GIVEN RECORDS:
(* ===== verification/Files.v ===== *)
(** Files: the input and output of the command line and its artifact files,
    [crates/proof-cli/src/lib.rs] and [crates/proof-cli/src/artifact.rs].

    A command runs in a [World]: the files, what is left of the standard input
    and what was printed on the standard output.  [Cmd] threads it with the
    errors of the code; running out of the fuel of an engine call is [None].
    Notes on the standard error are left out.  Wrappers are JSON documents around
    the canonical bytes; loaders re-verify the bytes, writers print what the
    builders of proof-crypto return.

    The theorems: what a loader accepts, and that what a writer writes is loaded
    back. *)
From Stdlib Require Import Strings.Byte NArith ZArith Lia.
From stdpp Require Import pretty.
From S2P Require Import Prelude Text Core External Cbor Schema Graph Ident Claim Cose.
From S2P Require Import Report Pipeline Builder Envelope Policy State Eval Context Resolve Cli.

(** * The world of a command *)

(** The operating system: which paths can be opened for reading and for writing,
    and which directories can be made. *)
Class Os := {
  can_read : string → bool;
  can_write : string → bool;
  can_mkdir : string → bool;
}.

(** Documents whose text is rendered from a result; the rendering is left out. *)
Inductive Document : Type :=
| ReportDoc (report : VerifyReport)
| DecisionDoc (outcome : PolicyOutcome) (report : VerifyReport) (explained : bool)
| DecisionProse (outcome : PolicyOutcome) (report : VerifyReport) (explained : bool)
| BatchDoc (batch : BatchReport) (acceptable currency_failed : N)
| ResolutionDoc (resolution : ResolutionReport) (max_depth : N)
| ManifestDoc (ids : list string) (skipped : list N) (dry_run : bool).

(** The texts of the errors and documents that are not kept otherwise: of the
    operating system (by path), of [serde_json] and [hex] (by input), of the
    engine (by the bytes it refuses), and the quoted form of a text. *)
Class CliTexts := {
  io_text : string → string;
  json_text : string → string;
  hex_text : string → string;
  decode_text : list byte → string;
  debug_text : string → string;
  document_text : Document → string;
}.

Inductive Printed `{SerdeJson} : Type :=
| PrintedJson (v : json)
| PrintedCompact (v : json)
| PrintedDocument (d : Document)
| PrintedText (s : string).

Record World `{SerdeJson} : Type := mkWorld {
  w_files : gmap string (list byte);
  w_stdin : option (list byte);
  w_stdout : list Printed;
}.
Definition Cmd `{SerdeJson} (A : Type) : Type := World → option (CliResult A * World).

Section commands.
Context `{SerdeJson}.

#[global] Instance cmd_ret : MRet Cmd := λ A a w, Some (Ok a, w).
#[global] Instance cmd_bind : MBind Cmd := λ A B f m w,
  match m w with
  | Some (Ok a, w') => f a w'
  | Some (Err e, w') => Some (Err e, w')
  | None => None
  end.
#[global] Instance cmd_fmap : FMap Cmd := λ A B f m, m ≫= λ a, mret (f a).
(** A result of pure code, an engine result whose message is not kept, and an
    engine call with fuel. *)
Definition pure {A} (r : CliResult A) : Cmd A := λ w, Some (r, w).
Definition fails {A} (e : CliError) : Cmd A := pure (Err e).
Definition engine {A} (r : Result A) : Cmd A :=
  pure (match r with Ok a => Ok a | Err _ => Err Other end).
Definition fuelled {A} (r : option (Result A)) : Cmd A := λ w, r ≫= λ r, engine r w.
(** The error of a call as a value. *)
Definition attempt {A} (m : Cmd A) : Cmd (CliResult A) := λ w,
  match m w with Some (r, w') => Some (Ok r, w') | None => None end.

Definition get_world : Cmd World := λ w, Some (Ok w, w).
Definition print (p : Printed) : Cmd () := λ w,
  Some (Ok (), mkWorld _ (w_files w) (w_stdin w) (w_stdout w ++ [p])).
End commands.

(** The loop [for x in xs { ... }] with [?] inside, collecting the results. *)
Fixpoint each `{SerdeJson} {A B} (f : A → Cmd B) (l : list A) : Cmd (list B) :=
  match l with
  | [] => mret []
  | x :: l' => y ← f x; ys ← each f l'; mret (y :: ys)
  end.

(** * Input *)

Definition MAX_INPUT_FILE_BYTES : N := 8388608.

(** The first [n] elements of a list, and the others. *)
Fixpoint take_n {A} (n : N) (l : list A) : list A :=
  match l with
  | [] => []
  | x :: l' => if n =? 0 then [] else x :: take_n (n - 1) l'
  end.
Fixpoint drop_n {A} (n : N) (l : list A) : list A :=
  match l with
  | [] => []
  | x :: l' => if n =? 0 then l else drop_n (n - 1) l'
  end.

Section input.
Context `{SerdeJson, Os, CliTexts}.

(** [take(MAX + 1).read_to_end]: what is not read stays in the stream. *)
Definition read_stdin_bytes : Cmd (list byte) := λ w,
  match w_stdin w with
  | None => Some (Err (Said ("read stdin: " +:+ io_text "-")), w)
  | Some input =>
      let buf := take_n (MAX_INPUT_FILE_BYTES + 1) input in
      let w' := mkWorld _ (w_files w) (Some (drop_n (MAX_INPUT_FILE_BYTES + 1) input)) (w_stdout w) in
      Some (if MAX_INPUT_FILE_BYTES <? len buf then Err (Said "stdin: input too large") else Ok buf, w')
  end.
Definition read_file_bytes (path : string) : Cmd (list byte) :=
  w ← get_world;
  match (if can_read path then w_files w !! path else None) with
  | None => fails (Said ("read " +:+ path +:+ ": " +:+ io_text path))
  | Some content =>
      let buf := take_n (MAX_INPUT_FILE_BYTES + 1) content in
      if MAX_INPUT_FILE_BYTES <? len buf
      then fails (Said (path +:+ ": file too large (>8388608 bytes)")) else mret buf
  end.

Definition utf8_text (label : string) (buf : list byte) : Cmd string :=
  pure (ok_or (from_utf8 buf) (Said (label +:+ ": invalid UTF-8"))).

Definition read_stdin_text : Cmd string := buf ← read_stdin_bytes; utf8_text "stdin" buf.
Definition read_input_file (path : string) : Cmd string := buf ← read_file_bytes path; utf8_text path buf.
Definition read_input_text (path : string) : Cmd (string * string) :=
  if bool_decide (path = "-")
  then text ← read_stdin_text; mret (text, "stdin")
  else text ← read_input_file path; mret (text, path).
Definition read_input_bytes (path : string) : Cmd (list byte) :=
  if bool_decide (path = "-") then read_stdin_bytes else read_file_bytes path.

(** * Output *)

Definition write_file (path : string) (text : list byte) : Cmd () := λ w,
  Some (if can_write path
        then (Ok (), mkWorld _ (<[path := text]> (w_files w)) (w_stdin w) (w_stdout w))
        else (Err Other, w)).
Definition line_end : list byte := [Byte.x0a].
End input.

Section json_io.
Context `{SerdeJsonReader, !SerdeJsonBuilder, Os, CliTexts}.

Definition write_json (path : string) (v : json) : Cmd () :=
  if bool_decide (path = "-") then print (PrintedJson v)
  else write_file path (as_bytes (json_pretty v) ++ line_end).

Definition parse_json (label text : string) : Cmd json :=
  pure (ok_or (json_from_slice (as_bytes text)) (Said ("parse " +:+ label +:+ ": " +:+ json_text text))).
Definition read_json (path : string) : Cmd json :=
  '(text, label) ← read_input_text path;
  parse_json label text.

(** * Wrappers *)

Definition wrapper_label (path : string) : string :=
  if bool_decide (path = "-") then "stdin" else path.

==

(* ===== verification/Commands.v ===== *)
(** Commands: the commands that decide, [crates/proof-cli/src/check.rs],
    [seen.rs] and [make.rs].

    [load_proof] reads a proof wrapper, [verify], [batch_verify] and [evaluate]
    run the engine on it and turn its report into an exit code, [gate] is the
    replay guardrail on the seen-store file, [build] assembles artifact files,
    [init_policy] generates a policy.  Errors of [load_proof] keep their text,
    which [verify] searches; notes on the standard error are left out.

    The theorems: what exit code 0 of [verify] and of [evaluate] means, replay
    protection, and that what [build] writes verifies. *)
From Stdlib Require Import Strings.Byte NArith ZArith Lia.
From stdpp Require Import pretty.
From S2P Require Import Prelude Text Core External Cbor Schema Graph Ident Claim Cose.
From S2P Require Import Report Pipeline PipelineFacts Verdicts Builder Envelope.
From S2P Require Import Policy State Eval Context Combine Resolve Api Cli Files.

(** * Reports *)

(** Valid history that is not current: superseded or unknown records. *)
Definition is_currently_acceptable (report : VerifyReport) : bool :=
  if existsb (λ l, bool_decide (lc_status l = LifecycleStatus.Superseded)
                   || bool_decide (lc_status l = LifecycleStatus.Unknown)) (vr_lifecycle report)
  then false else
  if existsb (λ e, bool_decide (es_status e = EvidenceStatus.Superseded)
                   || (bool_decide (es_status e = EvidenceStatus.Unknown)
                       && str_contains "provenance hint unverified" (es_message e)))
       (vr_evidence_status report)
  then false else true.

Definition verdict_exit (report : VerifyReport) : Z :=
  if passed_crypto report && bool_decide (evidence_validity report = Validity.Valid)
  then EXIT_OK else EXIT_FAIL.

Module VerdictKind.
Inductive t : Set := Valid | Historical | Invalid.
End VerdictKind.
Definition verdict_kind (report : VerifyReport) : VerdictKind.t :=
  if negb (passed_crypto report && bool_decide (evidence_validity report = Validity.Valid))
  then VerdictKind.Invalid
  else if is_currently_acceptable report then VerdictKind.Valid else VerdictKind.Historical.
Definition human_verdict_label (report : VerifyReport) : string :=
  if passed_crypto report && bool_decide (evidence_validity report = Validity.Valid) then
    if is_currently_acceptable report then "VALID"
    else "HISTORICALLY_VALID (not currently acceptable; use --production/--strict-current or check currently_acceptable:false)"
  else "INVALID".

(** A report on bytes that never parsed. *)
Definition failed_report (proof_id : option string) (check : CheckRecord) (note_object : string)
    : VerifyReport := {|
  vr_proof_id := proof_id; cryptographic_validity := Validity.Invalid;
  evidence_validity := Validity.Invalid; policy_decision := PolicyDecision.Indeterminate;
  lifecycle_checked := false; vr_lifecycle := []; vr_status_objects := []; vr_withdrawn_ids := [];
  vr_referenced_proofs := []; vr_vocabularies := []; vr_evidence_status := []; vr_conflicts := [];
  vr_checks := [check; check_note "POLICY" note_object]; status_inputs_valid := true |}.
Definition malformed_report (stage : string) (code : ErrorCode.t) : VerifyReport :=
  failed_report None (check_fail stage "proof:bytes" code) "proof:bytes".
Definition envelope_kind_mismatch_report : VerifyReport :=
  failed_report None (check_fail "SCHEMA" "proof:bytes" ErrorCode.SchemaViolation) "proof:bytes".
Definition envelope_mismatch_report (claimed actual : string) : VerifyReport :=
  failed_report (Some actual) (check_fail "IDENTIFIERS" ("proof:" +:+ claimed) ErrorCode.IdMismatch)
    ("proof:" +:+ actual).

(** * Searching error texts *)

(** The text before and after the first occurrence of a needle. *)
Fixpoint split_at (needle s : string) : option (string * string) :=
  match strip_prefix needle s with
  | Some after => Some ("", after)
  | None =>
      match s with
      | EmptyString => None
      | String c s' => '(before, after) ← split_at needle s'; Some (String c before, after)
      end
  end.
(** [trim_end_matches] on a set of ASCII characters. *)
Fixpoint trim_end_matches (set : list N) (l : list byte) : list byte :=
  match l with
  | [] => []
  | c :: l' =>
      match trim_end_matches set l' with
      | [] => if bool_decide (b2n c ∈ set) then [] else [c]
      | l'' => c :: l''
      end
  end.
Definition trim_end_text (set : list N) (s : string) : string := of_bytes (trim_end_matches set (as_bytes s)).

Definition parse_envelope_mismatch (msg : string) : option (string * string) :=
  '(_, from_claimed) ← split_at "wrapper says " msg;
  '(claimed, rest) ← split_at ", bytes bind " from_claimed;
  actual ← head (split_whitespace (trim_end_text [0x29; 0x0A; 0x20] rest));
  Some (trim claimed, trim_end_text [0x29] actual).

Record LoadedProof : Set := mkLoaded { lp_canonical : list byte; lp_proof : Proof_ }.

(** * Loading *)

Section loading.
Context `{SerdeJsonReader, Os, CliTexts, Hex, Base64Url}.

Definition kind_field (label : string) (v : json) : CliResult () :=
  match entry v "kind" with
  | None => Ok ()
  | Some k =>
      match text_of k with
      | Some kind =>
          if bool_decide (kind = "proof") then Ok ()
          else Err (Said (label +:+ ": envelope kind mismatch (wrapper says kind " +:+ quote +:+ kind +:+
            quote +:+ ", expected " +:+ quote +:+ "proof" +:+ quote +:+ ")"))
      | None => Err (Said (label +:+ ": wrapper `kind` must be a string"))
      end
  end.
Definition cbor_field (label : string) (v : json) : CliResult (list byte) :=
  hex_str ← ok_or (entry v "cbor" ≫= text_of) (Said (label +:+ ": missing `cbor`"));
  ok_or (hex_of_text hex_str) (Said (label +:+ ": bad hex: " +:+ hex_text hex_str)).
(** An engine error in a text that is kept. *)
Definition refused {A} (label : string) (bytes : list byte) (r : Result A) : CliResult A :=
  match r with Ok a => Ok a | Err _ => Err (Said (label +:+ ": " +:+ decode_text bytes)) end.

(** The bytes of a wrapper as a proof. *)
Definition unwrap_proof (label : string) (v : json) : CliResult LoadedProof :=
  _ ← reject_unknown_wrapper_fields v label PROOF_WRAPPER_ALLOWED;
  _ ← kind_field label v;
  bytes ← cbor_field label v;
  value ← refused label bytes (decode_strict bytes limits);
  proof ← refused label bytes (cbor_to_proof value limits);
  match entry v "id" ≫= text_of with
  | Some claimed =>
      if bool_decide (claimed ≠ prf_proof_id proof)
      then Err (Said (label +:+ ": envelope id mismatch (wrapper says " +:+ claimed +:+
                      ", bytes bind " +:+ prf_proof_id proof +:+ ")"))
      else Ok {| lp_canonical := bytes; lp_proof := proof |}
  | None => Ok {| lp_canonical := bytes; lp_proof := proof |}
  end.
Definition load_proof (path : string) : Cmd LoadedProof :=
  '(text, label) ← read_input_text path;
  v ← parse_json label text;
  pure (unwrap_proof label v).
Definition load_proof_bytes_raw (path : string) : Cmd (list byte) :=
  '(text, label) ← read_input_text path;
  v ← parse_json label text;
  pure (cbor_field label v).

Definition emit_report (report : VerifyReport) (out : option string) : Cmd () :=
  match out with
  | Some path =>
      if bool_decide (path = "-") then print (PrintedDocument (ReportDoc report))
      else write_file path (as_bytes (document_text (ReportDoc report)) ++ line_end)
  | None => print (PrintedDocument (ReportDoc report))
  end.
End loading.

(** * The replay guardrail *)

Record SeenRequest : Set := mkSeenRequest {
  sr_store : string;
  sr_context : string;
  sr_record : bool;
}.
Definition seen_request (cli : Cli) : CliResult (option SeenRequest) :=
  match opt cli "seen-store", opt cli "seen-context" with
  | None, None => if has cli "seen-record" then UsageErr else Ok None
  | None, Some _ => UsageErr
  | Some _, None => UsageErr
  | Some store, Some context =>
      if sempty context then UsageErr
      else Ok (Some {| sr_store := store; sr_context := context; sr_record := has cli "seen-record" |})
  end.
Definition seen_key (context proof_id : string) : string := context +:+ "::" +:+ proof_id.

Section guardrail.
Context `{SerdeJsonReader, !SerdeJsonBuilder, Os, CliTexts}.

---

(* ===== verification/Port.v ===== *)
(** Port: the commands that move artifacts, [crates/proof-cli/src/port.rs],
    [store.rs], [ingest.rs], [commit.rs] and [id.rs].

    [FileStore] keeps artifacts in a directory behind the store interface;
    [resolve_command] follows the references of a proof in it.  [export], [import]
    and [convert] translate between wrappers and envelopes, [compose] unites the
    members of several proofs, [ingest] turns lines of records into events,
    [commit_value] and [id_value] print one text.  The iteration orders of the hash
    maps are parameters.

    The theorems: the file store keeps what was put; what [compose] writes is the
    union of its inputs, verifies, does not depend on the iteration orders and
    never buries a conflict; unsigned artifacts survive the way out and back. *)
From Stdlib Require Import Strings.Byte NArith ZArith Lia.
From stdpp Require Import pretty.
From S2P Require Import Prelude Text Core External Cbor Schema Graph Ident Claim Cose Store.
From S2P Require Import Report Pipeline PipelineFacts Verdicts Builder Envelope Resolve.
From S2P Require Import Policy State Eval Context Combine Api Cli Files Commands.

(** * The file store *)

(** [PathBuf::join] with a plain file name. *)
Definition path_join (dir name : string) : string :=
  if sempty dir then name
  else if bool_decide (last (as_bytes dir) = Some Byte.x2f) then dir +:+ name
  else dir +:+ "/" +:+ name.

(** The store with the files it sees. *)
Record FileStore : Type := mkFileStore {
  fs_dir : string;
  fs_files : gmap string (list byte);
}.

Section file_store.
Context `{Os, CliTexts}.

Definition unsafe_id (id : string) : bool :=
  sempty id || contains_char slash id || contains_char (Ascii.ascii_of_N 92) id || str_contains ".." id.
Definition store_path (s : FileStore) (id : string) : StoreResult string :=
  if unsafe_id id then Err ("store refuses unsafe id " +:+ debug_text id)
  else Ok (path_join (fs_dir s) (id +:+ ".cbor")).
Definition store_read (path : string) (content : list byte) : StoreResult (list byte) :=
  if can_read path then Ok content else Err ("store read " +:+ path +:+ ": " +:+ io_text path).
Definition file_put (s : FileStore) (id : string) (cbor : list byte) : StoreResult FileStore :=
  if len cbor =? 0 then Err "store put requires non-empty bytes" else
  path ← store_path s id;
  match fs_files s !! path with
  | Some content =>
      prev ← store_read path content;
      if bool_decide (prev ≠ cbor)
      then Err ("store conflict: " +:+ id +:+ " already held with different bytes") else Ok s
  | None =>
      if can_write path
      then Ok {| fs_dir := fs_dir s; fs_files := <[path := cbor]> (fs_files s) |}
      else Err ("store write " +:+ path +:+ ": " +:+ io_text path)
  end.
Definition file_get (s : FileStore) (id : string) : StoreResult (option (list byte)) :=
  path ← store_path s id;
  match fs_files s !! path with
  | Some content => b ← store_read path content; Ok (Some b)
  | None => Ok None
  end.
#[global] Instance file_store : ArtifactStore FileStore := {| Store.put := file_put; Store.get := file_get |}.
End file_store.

HOW TO COMPLETE THIS TASK: For this exercise, please output exactly the lines above starting at the line with "ReportDoc (report : VerifyReport)" and ending at the line with "Cmd (CliResult A)", ends included.

RESPONSE AREA:
| ReportDoc (report : VerifyReport)
| DecisionDoc (outcome : PolicyOutcome) (report : VerifyReport) (explained : bool)
| DecisionProse (outcome : PolicyOutcome) (report : VerifyReport) (explained : bool)
| BatchDoc (batch : BatchReport) (acceptable currency_failed : N)
| ResolutionDoc (resolution : ResolutionReport) (max_depth : N)
| ManifestDoc (ids : list string) (skipped : list N) (dry_run : bool).

(** The texts of the errors and documents that are not kept otherwise: of the
    operating system (by path), of [serde_json] and [hex] (by input), of the
    engine (by the bytes it refuses), and the quoted form of a text. *)
Class CliTexts := {
  io_text : string → string;
  json_text : string → string;
  hex_text : string → string;
  decode_text : list byte → string;
  debug_text : string → string;
  document_text : Document → string;
}.

Inductive Printed `{SerdeJson} : Type :=
| PrintedJson (v : json)
| PrintedCompact (v : json)
| PrintedDocument (d : Document)
| PrintedText (s : string).

Record World `{SerdeJson} : Type := mkWorld {
  w_files : gmap string (list byte);
  w_stdin : option (list byte);
  w_stdout : list Printed;
}.
Definition Cmd `{SerdeJson} (A : Type) : Type := World → option (CliResult A * World).

Section commands.
Context `{SerdeJson}.

#[global] Instance cmd_ret : MRet Cmd := λ A a w, Some (Ok a, w).
#[global] Instance cmd_bind : MBind Cmd := λ A B f m w,
  match m w with
  | Some (Ok a, w') => f a w'
  | Some (Err e, w') => Some (Err e, w')
  | None => None
  end.
#[global] Instance cmd_fmap : FMap Cmd := λ A B f m, m ≫= λ a, mret (f a).
(** A result of pure code, an engine result whose message is not kept, and an
    engine call with fuel. *)
Definition pure {A} (r : CliResult A) : Cmd A := λ w, Some (r, w).
Definition fails {A} (e : CliError) : Cmd A := pure (Err e).
Definition engine {A} (r : Result A) : Cmd A :=
  pure (match r with Ok a => Ok a | Err _ => Err Other end).
Definition fuelled {A} (r : option (Result A)) : Cmd A := λ w, r ≫= λ r, engine r w.
(** The error of a call as a value. *)
Definition attempt {A} (m : Cmd A) : Cmd (CliResult A) := λ w,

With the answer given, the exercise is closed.